Seems to mostly work, but in python, with completion on "os." then type "mod" I get: "mknod, chmod, fchmod, removedirs" in that order [...]
"mod" matches all of them because "mknod" and "removedirs".  "mknod" is first, because it starts with the same character that you first typed; "chmod" and "fchmod" are next because the contain an exact match of "mod".  This the (current) behaviour of the prioritization.

Also, with the disappointing lack of useful namespace usage in C++, I can see why you would want the "adaption" algorithm, but at least for python it seems less of a necessity. It would be good to cleanly decouple that functionality from the basic functionality, so that it can be easily switched off. (I haven't read your code closely so maybe that's already done.) Another approach would be to give priority to tokens that are used in the local file, but I'm guessing that would be quite a bit trickier to implement.
Not exactly clean :) , but the two easiest ways to disable are either comment out the line that searches the cache, or disable the function that adds items to the cache (or both).
Priority of local tokens would have to be done on the plugin end, however, the infrastructure is already supported.  If the plugin marks local tokens with a lower (meaning better) priority, the sorting algorithm boosts their score (assuming that these priority tokens account for less than 1/4 of the total tokens).

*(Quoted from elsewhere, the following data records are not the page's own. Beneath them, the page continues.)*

(* ===== verification/ServerConn.v ===== *)
(** * Client connections (src/core/server.c)

    Opening, answering, streaming to and closing a client connection.  Operations that can
    close their connection return -1 exactly when they did: the caller must not touch it
    any more. *)
From S2P Require Import Prelude Update Err Slice Http Wire Ws Gzip Inflight ServerState.
Open Scope Z_scope.

Section conn_ops.
  Context {tls : Type} {TE : TlsEngine tls}.
  (** miniz, as in [Gzip]. *)
  Variable tdefl_compress : bytes -> option bytes.
  Variable mz_crc32 : bytes -> Z.
  Local Abbreviation M := (St (gateway tls)).

(** server.c:61-61 [JSON] *)
Definition JSON : ntc_slice := bs "application/json".

(** ** Controllers' output *)

(** server.c:415-423 [ctrl_queue]. [true] is 0. The frame is appended only within the
    capacity that was reserved. *)
Definition ctrl_queue (k : ctrl_ptr) (type rid : Z) (payload : bytes) : M bool :=
  let* ct := get_ctrl k in
  let plen := u32 (Z.of_nat (length payload)) in
  let need := Z.of_nat (length (k_wbuf ct)) + Z.of_nat NTC_WIRE_HEADER_LEN + plen in
  let* cap := buf_reserve (k_wcap ct) need in
  match cap with
  | None => ret false
  | Some ncap =>
      let frame := ntc_wire_write_header type rid plen ++ take (Z.to_nat plen) payload in
      ensure (Z.of_nat (length (k_wbuf ct) + length frame) <=? ncap) ;;;
      put_ctrl k (ct <| k_wcap := ncap |> <| k_wbuf := k_wbuf ct ++ frame |>) ;;;
      ret true
  end.

(** server.c:425-429 [ctrl_update_poll] *)
Definition ctrl_update_poll (k : ctrl_ptr) : M bool :=
  let* ct := get_ctrl k in
  let ev := if (k_wsent ct <? length (k_wbuf ct))%nat then Z.lor NTC_POLL_READ NTC_POLL_WRITE
            else NTC_POLL_READ in
  ntc_poller_mod (k_fd ct) ev (PCtrl k).

(** ** Opening and closing *)

(** server.c:285-295 [conn_new]. [p] is the address [calloc] returns; [None] is NULL. *)
Definition conn_new (p : conn_ptr) (fd : Z) : M (option conn_ptr) :=
  let* ok := ask_alloc in
  if negb ok then ret None else
  let* now := gets g_now in
  let* arena_ok := ask_alloc in
  if negb arena_ok then ret None else
  let c := Conn fd CS_READ false None false 0 None [] [] [] [] [] [] [] now false false
             [] [] 0 false false false false false [] 0 0 in
  modify (fun g => g <| g_conns := <[p := c]> (g_conns g) |>
                     <| g_sent := <[p := []]> (g_sent g) |>) ;;; ret (Some p).

(** server.c:300-305 [conn_close, WebSocket notice] *)
Definition ws_close_notice (c : conn tls) : M unit :=
  match c_wait_ctrl c with
  | Some k =>
      if c_is_ws c && c_inflight c then
        let* r := load (fun _ => ntc_wire_encode_ws_close 1000 (replicate 2 0) 2) in
        let '(cb, pl) := r in
        if 0 <? pl then
          let* ok := ctrl_queue k NTC_MSG_WS_CLOSE (c_req_id c) (take (Z.to_nat pl) cb) in
          if ok : bool then let* _ := ctrl_update_poll k in ret tt else ret tt
        else ret tt
      else ret tt
  | None => ret tt
  end.

(** server.c:297-313 [conn_close]. The connection's address is free afterwards. *)
Definition conn_close (p : conn_ptr) : M unit :=
  let* c := get_conn p in
  ws_close_notice c ;;;
  (if c_inflight c then free_slot (slot_of (c_req_id c)) else ret tt) ;;;
  ntc_poller_del (c_fd c) ;;;
  modify (fun g => g <| g_conns := delete p (g_conns g) |>).

(** The bytes handed to a connection's socket, or to its TLS engine, are remembered. *)
Definition record_sent (p : conn_ptr) (d : bytes) : M unit :=
  modify (fun g => g <| g_sent := <[p := default [] (g_sent g !! p) ++ d]> (g_sent g) |>).

(** ** Writing *)

(** server.c:1447-1451 [tls_drive_write, send loop] *)
Fixpoint tls_send_loop (fuel : nat) (t : tls) (buf : bytes) (sent : nat) : option (tls * nat) :=
  match fuel with
  | O => None
  | S f =>
      if (sent <? length buf)%nat then
        let '(n, t) := ntc_tls_send t (drop sent buf) in
        if n <=? 0 then Some (t, sent) else tls_send_loop f t buf (sent + Z.to_nat n)
      else Some (t, sent)
  end.

(** server.c:1440-1467 [tls_drive_write]. Each pass around the loop that does not return
    has sent something, so the bytes left bound the passes. *)
Fixpoint tls_drive_loop (fuel : nat) (p : conn_ptr) (streaming : bool) : M Z :=
  match fuel with
  | O => fault
  | S f =>
      let* c := get_conn p in
      let* t := load (fun _ => c_tls c) in
      let buf := if streaming then c_swbuf c else c_wbuf c in
      let before := if streaming then c_swsent c else c_wsent c in
      let* r := load (fun _ => tls_send_loop (S (length buf)) t buf before) in
      let '(t, sent) := r in
      let fin := (length buf <=? sent)%nat in
      let t := if fin then
                 let t := ntc_tls_flush t in
                 if negb streaming || c_stream_ended c then ntc_tls_close_notify t else t
               else t in
      let '(ok, t) := ntc_tls_pump_socket t in
      put_conn p (let c := c <| c_tls := Some t |> in
                  if streaming then c <| c_swsent := sent |> else c <| c_wsent := sent |>) ;;;
      record_sent p (take (sent - before) (drop before buf)) ;;;
      if negb ok then conn_close p ;;; ret (-1) else
      if ntc_tls_closed t then conn_close p ;;; ret (-1) else
      if ntc_tls_wants_write t then ret 0 else
      if fin then
        if negb streaming || c_stream_ended c then conn_close p ;;; ret (-1) else
        upd_conn p (fun c => c <| c_swbuf := [] |> <| c_swsent := 0%nat |>) ;;; ret 0
      else if (sent =? before)%nat then ret 0 else tls_drive_loop f p streaming
  end.

(** server.c:1440-1441 [tls_drive_write] *)
Definition tls_drive_write (p : conn_ptr) : M Z :=
  let* c := get_conn p in
  tls_drive_loop (S (length (if c_streaming c then c_swbuf c else c_wbuf c))) p (c_streaming c).

(** server.c:1427-1434 [tls_set_interest] *)
Definition tls_set_interest (p : conn_ptr) : M Z :=
  let* c := get_conn p in
  let* t := load (fun _ => c_tls c) in
  let w := ntc_tls_wants_write t
           || (bool_decide (c_state c = CS_WRITE) && (c_wsent c <? length (c_wbuf c))%nat)
           || (bool_decide (c_state c = CS_STREAM) && (c_swsent c <? length (c_swbuf c))%nat) in
  let ev := if w then Z.lor NTC_POLL_READ NTC_POLL_WRITE else NTC_POLL_READ in
  let* ok := ntc_poller_mod (c_fd c) ev (PConn p) in
  if negb ok then conn_close p ;;; ret (-1) else ret 0.

(** server.c:385-412 [on_writable] *)
Definition on_writable (p : conn_ptr) : M Z :=
  let* c := get_conn p in
  match c_tls c with Some _ => tls_drive_write p | None =>
  let* outs := gets g_sends in
  let buf := if c_streaming c then c_swbuf c else c_wbuf c in
  let from := if c_streaming c then c_swsent c else c_wsent c in
  let '(how, sent, outs) := send_loop outs (length buf) from in
  modify (fun g => g <| g_sends := outs |>) ;;;
  record_sent p (take (sent - from) (drop from buf)) ;;;
  upd_conn p (fun c => if c_streaming c then c <| c_swsent := sent |> else c <| c_wsent := sent |>) ;;;
  match how with
  | DrainAgain => ret 0
  | DrainError => conn_close p ;;; ret (-1)
  | DrainDone =>
      if c_streaming c then
        upd_conn p (fun c => c <| c_swbuf := [] |> <| c_swsent := 0%nat |>) ;;;
        if c_stream_ended c then conn_close p ;;; ret (-1) else
        let* ok := ntc_poller_mod (c_fd c) NTC_POLL_READ (PConn p) in
        if negb ok then conn_close p ;;; ret (-1) else ret 0
      else conn_close p ;;; ret (-1)
  end end.

(** server.c:363-371 [conn_flush] *)
Definition conn_flush (p : conn_ptr) : M Z :=
  let* c := get_conn p in
  match c_tls c with
  | Some _ =>
      let* rc := tls_drive_write p in
      if rc <? 0 then ret rc else tls_set_interest p
  | None =>
      let* ok := ntc_poller_mod (c_fd c) NTC_POLL_WRITE (PConn p) in
      if negb ok then conn_close p ;;; ret (-1) else on_writable p
  end.

(** ** Answering *)

(** server.c:315-321 [slice_has] *)
Definition slice_has (hay : ntc_slice) (needle : bytes) : bool :=
  let m := length (cstr needle) in
  if (m =? 0)%nat || (length hay <? m)%nat then false else
  match memmem (cstr needle) hay with Some _ => true | None => false end.

(** server.c:324-328 [ctype_compressible] *)
Definition ctype_compressible (ct : ntc_slice) : bool :=
  ntc_slice_starts_with ct (bs "text/") || slice_has ct (bs "json") ||
  slice_has ct (bs "javascript") || slice_has ct (bs "xml") || slice_has ct (bs "svg").

(** server.c:330-330 [NTC_GZIP_MIN] *)
Definition NTC_GZIP_MIN : nat := 256.

(** server.c:334-350 [conn_respond, compression]. The body to send, and the extra headers
    with the encoding appended, cut at the 512-byte array. *)
Definition compress_body (c : conn tls) (ctype body : ntc_slice) : M (ntc_slice * bytes) :=
  if c_accept_gzip c && (NTC_GZIP_MIN <=? length body)%nat && ctype_compressible ctype &&
     bool_decide (memmem (bs "Content-Encoding") (c_extra_headers c) = None)
  then
    let* malloc_ok := ask_alloc in
    match ntc_gzip tdefl_compress mz_crc32 malloc_ok body with
    | None => ret (body, c_extra_headers c)
    | Some gz =>
        let* arena_ok := ask_alloc in
        if negb arena_ok then ret (body, c_extra_headers c) else
        let el := length (c_extra_headers c) in
        ret (gz, c_extra_headers c ++ snprintf (512 - el) (bs "Content-Encoding: gzip" ++ crlf))
    end
  else ret (body, c_extra_headers c).

(** server.c:332-361 [conn_respond] *)
Definition conn_respond (p : conn_ptr) (status : Z) (ctype body : ntc_slice) : M Z :=
  let* c := get_conn p in
  let* r := compress_body c ctype body in
  let '(body, extra) := r in
  put_conn p (c <| c_extra_headers := extra |>) ;;;
  let* arena_ok := ask_alloc in
  let '(e, resp) := ntc_http_format_response_ex arena_ok status (ntc_http_status_text status) ctype
                      (if (length extra =? 0)%nat then None else Some extra) body in
  if bool_decide (e <> NTC_OK) then ret (-1) else
  upd_conn p (fun c => c <| c_wbuf := resp |> <| c_wsent := 0%nat |> <| c_state := CS_WRITE |>) ;;;
  let* mw := gets g_access_log in
  if negb (c_is_admin c) && negb (c_logged c) && bool_decide (mw <> None) then
    ntc_mw_after (c_log_method c) (c_log_path c) (c_request_id c) status ;;;
    upd_conn p (fun c => c <| c_logged := true |>) ;;; ret 0
  else ret 0.

(** server.c:380-383 [send_resp] *)
Definition send_resp (p : conn_ptr) (status : Z) (ctype body : ntc_slice) : M Z :=
  let* r := conn_respond p status ctype body in
  if negb (r =? 0) then conn_close p ;;; ret (-1) else conn_flush p.

(** server.c:373-377 [respond_and_flush] *)
Definition respond_and_flush (p : conn_ptr) (status : Z) (json : ntc_slice) : M Z :=
  let* c := get_conn p in
  (if negb (c_is_admin c) then rec_status status else ret tt) ;;;
  send_resp p status JSON json.

(** ** Streaming *)

(** server.c:467-475 [stream_kick] *)
Definition stream_kick (p : conn_ptr) : M Z :=
  let* c := get_conn p in
  match c_tls c with
  | Some _ =>
      let* rc := tls_drive_write p in
      if rc <? 0 then ret (-1) else tls_set_interest p
  | None =>
      let* ok := ntc_poller_mod (c_fd c) (Z.lor NTC_POLL_READ NTC_POLL_WRITE) (PConn p) in
      if negb ok then conn_close p ;;; ret (-1) else on_writable p
  end.

(** server.c:480-492 [stream_push]. The append stays within the reserved capacity. *)
Definition stream_push (p : conn_ptr) (data : bytes) : M Z :=
  let n := length data in
  if (n =? 0)%nat then stream_kick p else
  (let* c := get_conn p in
   if (0 <? c_swsent c)%nat
   then put_conn p (c <| c_swbuf := drop (c_swsent c) (c_swbuf c) |> <| c_swsent := 0%nat |>)
   else ret tt) ;;;
  let* c := get_conn p in
  let need := Z.of_nat (length (c_swbuf c) + n) in
  if NTC_STREAM_MAX_BUF <? need then conn_close p ;;; ret (-1) else
  let* cap := buf_reserve (c_swcap c) need in
  match cap with
  | None => conn_close p ;;; ret (-1)
  | Some ncap =>
      ensure (need <=? ncap) ;;;
      put_conn p (c <| c_swcap := ncap |> <| c_swbuf := c_swbuf c ++ data |>) ;;;
      stream_kick p
  end.
End conn_ops.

Another thing that occurrs to me is that we only use the YCM style filtering to limit the already created list of items that match the typed prefix before CC opens, not what is actually add to the list in the first place. This is probably for the best?
Sort of; CCManager sends the plugins a "fake" context, that is at most one character long.  That seemed to provide an acceptable balance showing applicable results, and cost of building/filtering a large list.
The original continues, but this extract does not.